Aissa Dearing

Doctor of Philosophy (DPhil) in Geography and the Environment

Supervisors: Dr Sneha Krishnan and Dr Constance McDermott

Dreaming of a Day After Net Zero: The Anticoloniality of Land-Based Carbon Removal in the USA

Academic Profile

Aissa Dearing (they/she) is a DPhil Researcher from North Carolina, USA, working at the nexus of carbon governance, environmental justice, anticolonial thought, and land histories. They work with Black and Indigenous land-stewarding communities in the USA to understand how interactions with the public-private carbon procurement mechanisms have affected relationality with nature and the surrounding community. They build upon this work to further understand how anticolonial pedagogies can work to create a theory of change for carbon governance more broadly, utilizing scenario planning and systems dynamics modeling techniques.

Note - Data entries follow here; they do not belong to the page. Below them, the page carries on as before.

Fixpoint utf8_valid (l : bytes) : bool :=
  match l with
  | [] => true
  | b0 :: t =>
      if in_range 0x00 0x7F b0 then utf8_valid t
      else if in_range 0xC2 0xDF b0 then
        match t with
        | b1 :: t => in_range 0x80 0xBF b1 && utf8_valid t
        | _ => false
        end
      else if in_range 0xE0 0xEF b0 then
        match t with
        | b1 :: b2 :: t =>
            in_range (if byte_val b0 =? 0xE0 then 0xA0 else 0x80)
                     (if byte_val b0 =? 0xED then 0x9F else 0xBF) b1
            && in_range 0x80 0xBF b2 && utf8_valid t
        | _ => false
        end
      else if in_range 0xF0 0xF4 b0 then
        match t with
        | b1 :: b2 :: b3 :: t =>
            in_range (if byte_val b0 =? 0xF0 then 0x90 else 0x80)
                     (if byte_val b0 =? 0xF4 then 0x8F else 0xBF) b1
            && in_range 0x80 0xBF b2 && in_range 0x80 0xBF b3 && utf8_valid t
        | _ => false
        end
      else false
  end.

Definition string_codec : codec bytes := {|
  encode := encode_bytes;
  decode := λ r,
    '(b, r) ← decode_bytes r;
    if utf8_valid b then Ok (b, r) else Err (CodecInvalid "non-utf8 string");
  wf := λ b, Z.of_nat (length b) ≤ MAX_FIELD_LEN ∧ utf8_valid b = true;
|}.

(** * Options and vectors *)

Section containers.
Context {A : Type} (c : codec A).

Definition option_codec : codec (option A) := {|
  encode := λ o : option A, match o with
                 | None => [byte_of 0]
                 | Some v => byte_of 1 :: encode c v
                 end;
  decode := λ r,
    '(tag, r) ← decode u8_codec r;
    if tag =? 0 then Ok (None, r)
    else if tag =? 1 then '(v, r) ← decode c r; Ok (Some v, r)
    else Err (UnknownDiscriminant tag "Option");
  wf := λ o : option A, match o with None => True | Some v => wf c v end;
|}.

Fixpoint encode_items (l : list A) : bytes :=
  match l with [] => [] | x :: l => encode c x ++ encode_items l end.

Fixpoint decode_items (n : nat) : decoder (list A) := λ r,
  match n with
  | O => Ok ([], r)
  | S n => '(x, r) ← decode c r; '(l, r) ← decode_items n r; Ok (x :: l, r)
  end.

Definition vec_codec : codec (list A) := {|
  encode := λ l : list A, encode u32_codec (Z.of_nat (length l) mod 2 ^ 32) ++ encode_items l;
  decode := λ r, '(len, r) ← take_len r; decode_items (Z.to_nat len) r;
  wf := λ l, Z.of_nat (length l) ≤ MAX_FIELD_LEN ∧ Forall (wf c) l;
|}.
End containers.

(** Codecs are opened explicitly, never by [simpl]. *)
Arguments uint_codec : simpl never.
Arguments u8_codec : simpl never.
Arguments u16_codec : simpl never.
Arguments u32_codec : simpl never.
Arguments u64_codec : simpl never.
Arguments u128_codec : simpl never.
Arguments sint_codec : simpl never.
Arguments array_codec : simpl never.
Arguments bool_codec : simpl never.
Arguments bytes_codec : simpl never.
Arguments string_codec : simpl never.
Arguments option_codec : simpl never.
Arguments vec_codec : simpl never.
Arguments encode_bytes : simpl never.
Arguments decode_bytes : simpl never.
Arguments take_len : simpl never.

(** * Proof support *)

Lemma take_array_app n b rest : length b = n → take_array n (b ++ rest) = Ok (b, rest).
Proof.
  intros <-. unfold take_array, reader_take, remaining. rewrite length_app.
  destruct (Z.ltb_spec (Z.of_nat (length b + length rest)) (Z.of_nat (length b))); [lia|].
  by rewrite Nat2Z.id, take_app_length, drop_app_length.
Qed.

Lemma reader_take_app n b rest : Z.of_nat (length b) = n → reader_take n (b ++ rest) = Ok (b, rest).
Proof. intros <-. apply (take_array_app (length b)); done. Qed.

Lemma reader_take_Ok n r b rest :
  0 ≤ n → reader_take n r = Ok (b, rest) → Z.of_nat (length b) = n ∧ r = b ++ rest.
Proof.
  unfold reader_take, remaining. intros Hn.
  destruct (Z.ltb_spec (Z.of_nat (length r)) n); [done|]. intros [= <- <-].
  rewrite length_take, take_drop. split; [lia|done].
Qed.

Lemma take_array_Ok n r b rest :
  take_array n r = Ok (b, rest) → length b = n ∧ r = b ++ rest.
Proof. intros H%reader_take_Ok; [|lia]. destruct H as [H ->]. split; [lia|done]. Qed.

(** Take apart a successful decoder. *)
Ltac decode_step :=
  match goal with
  | H : _ ≫= _ = Ok _ |- _ =>
      apply result_bind_Ok_inv in H; destruct H as [[? ?] [? H]]; cbn beta iota in H
  | H : Err _ = Ok _ |- _ => discriminate H
  | H : Ok _ = Ok _ |- _ => progress simplify_eq
  | H : (if ?b then _ else _) = Ok _ |- _ => destruct b eqn:?
  end.
Ltac decode_inv := repeat decode_step.

#[export] Instance uint_lawful n : Lawful (uint_codec n).
Proof.
  split; unfold uint_codec; cbn [encode decode wf].
  - intros x rest Hx. rewrite take_array_app by apply length_le_split. simpl.
    rewrite le_combine_split, Z.mod_small; [done|].
    by rewrite Z.mul_comm.
  - intros b x rest H. decode_inv.
    match goal with H : take_array _ _ = _ |- _ => apply take_array_Ok in H as [<- ->] end.
    rewrite split_le_combine. split; [apply le_combine_bound|done].
Qed.

Lemma pow2_split n : (0 < n)%nat → 2 ^ (8 * Z.of_nat n) = 2 * 2 ^ (8 * Z.of_nat n - 1).
Proof. intros. rewrite <- Z.pow_succ_r by lia. f_equal. lia. Qed.

Lemma to_signed_bounds n v :
  (0 < n)%nat → 0 ≤ v < 2 ^ (8 * Z.of_nat n) →
  - 2 ^ (8 * Z.of_nat n - 1) ≤ to_signed n v < 2 ^ (8 * Z.of_nat n - 1)
  ∧ to_signed n v mod 2 ^ (8 * Z.of_nat n) = v.
Proof.
  intros Hn Hv. pose proof (pow2_split n Hn). unfold to_signed.
  destruct (Z.ltb_spec v (2 ^ (8 * Z.of_nat n - 1))).
  - split; [lia|]. apply Z.mod_small. lia.
  - split; [lia|]. rewrite <- (Z_mod_plus_full _ 1), Z.mod_small; lia.
Qed.

Lemma to_signed_mod n x :
  (0 < n)%nat → - 2 ^ (8 * Z.of_nat n - 1) ≤ x < 2 ^ (8 * Z.of_nat n - 1) →
  to_signed n (x mod 2 ^ (8 * Z.of_nat n)) = x.
Proof.
  intros Hn Hx. pose proof (pow2_split n Hn). unfold to_signed.
  destruct (Z.lt_ge_cases x 0).
  - rewrite <- (Z_mod_plus_full x 1), Z.mod_small by lia.
    destruct (Z.ltb_spec (x + 1 * 2 ^ (8 * Z.of_nat n)) (2 ^ (8 * Z.of_nat n - 1))); lia.
  - rewrite Z.mod_small by lia. destruct (Z.ltb_spec x (2 ^ (8 * Z.of_nat n - 1))); lia.
Qed.

Lemma sint_lawful n : (0 < n)%nat → Lawful (sint_codec n).
Proof.
  intros Hn. split; unfold sint_codec; cbn [encode decode wf].
  - intros x rest Hx. rewrite take_array_app by apply length_le_split. simpl.
    rewrite le_combine_split, (Z.mul_comm (Z.of_nat n)), Z.mod_mod by (apply Z.pow_nonzero; lia).
    by rewrite to_signed_mod.
  - intros b x rest H. decode_inv.
    match goal with H : take_array _ _ = Ok (?l, _) |- _ =>
      apply take_array_Ok in H as [<- ->]; pose proof (le_combine_bound l) as Hb end.
    apply to_signed_bounds in Hb as [Hb Hm]; [|done].
    rewrite Hm, split_le_combine. split; done.
Qed.
#[export] Instance u8_lawful : Lawful u8_codec := uint_lawful 1.
#[export] Instance u16_lawful : Lawful u16_codec := uint_lawful 2.
#[export] Instance u32_lawful : Lawful u32_codec := uint_lawful 4.
#[export] Instance u64_lawful : Lawful u64_codec := uint_lawful 8.
#[export] Instance u128_lawful : Lawful u128_codec := uint_lawful 16.
#[export] Instance i32_lawful : Lawful i32_codec := sint_lawful 4 ltac:(lia).
#[export] Instance i64_lawful : Lawful i64_codec := sint_lawful 8 ltac:(lia).

#[export] Instance array_lawful n : Lawful (array_codec n).
Proof.
  split; unfold array_codec; cbn [encode decode wf].
  - intros x rest Hx. by apply take_array_app.
  - intros b x rest H. by apply take_array_Ok in H.
Qed.

Lemma take_len_app n rest :
  0 ≤ n ≤ MAX_FIELD_LEN → take_len (encode u32_codec n ++ rest) = Ok (n, rest).
Proof.
  intros Hn. unfold take_len. rewrite decode_encode; simpl.
  - destruct (Z.ltb_spec MAX_FIELD_LEN n); [lia|done].
  - unfold MAX_FIELD_LEN in Hn. unfold u32_codec, uint_codec. simpl. lia.
Qed.

Lemma take_len_Ok r n rest :
  take_len r = Ok (n, rest) → 0 ≤ n ≤ MAX_FIELD_LEN ∧ r = encode u32_codec n ++ rest.
Proof.
  unfold take_len. intros H. decode_inv. bool_simpl.
  match goal with H : decode _ _ = _ |- _ => apply decode_sound in H as [Hwf ->] end.
  unfold u32_codec, uint_codec in Hwf. simpl in Hwf. split; [lia|done].
Qed.

Lemma field_len_mod n : 0 ≤ n ≤ MAX_FIELD_LEN → n mod 2 ^ 32 = n.
Proof. unfold MAX_FIELD_LEN. intros. apply Z.mod_small. lia. Qed.

#[export] Instance bytes_lawful : Lawful bytes_codec.
Proof.
  split; unfold bytes_codec; cbn [encode decode wf].
  - intros x rest Hx. unfold decode_bytes, encode_bytes.
    rewrite field_len_mod, <- app_assoc, take_len_app by lia. simpl.
    by apply reader_take_app.
  - intros b x rest H. unfold decode_bytes, encode_bytes in *. decode_inv.
    match goal with H : take_len _ = _ |- _ => apply take_len_Ok in H as [Hn ->] end.
    match goal with H : reader_take _ _ = _ |- _ => apply reader_take_Ok in H as [<- ->]; [|lia] end.
    rewrite field_len_mod, app_assoc by lia. split; [lia|done].
Qed.

Lemma decode_bytes_encode x rest :
  wf bytes_codec x → decode_bytes (encode_bytes x ++ rest) = Ok (x, rest).
Proof. apply (decode_encode (c:=bytes_codec)). Qed.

Outside of Oxford, they serve as the Regenerative Economy Program Manager at Sustain Our Future Foundation, which works to mobilize and activate resources to jumpstart community-owned, decentralized, and democratic forms of sustainable infrastructure. They write a monthly column ‘Unearthing Justice’ available on JStor Daily on all things environmental justice. They have experience in environmental justice activism, solar development, embedding environmental justice into federal procurement strategies, and serving in appointed advisory positions in local government (in their hometown of Durham, North Carolina).

They hold a B.A. in History and B.S. in Environmental Sciences from Howard University in Washington D.C., and a MSc in Environmental Change and Management from the University of Oxford. They are fortunate enough to fund their time at Oxford with a Marshall and Clarendon Scholarship.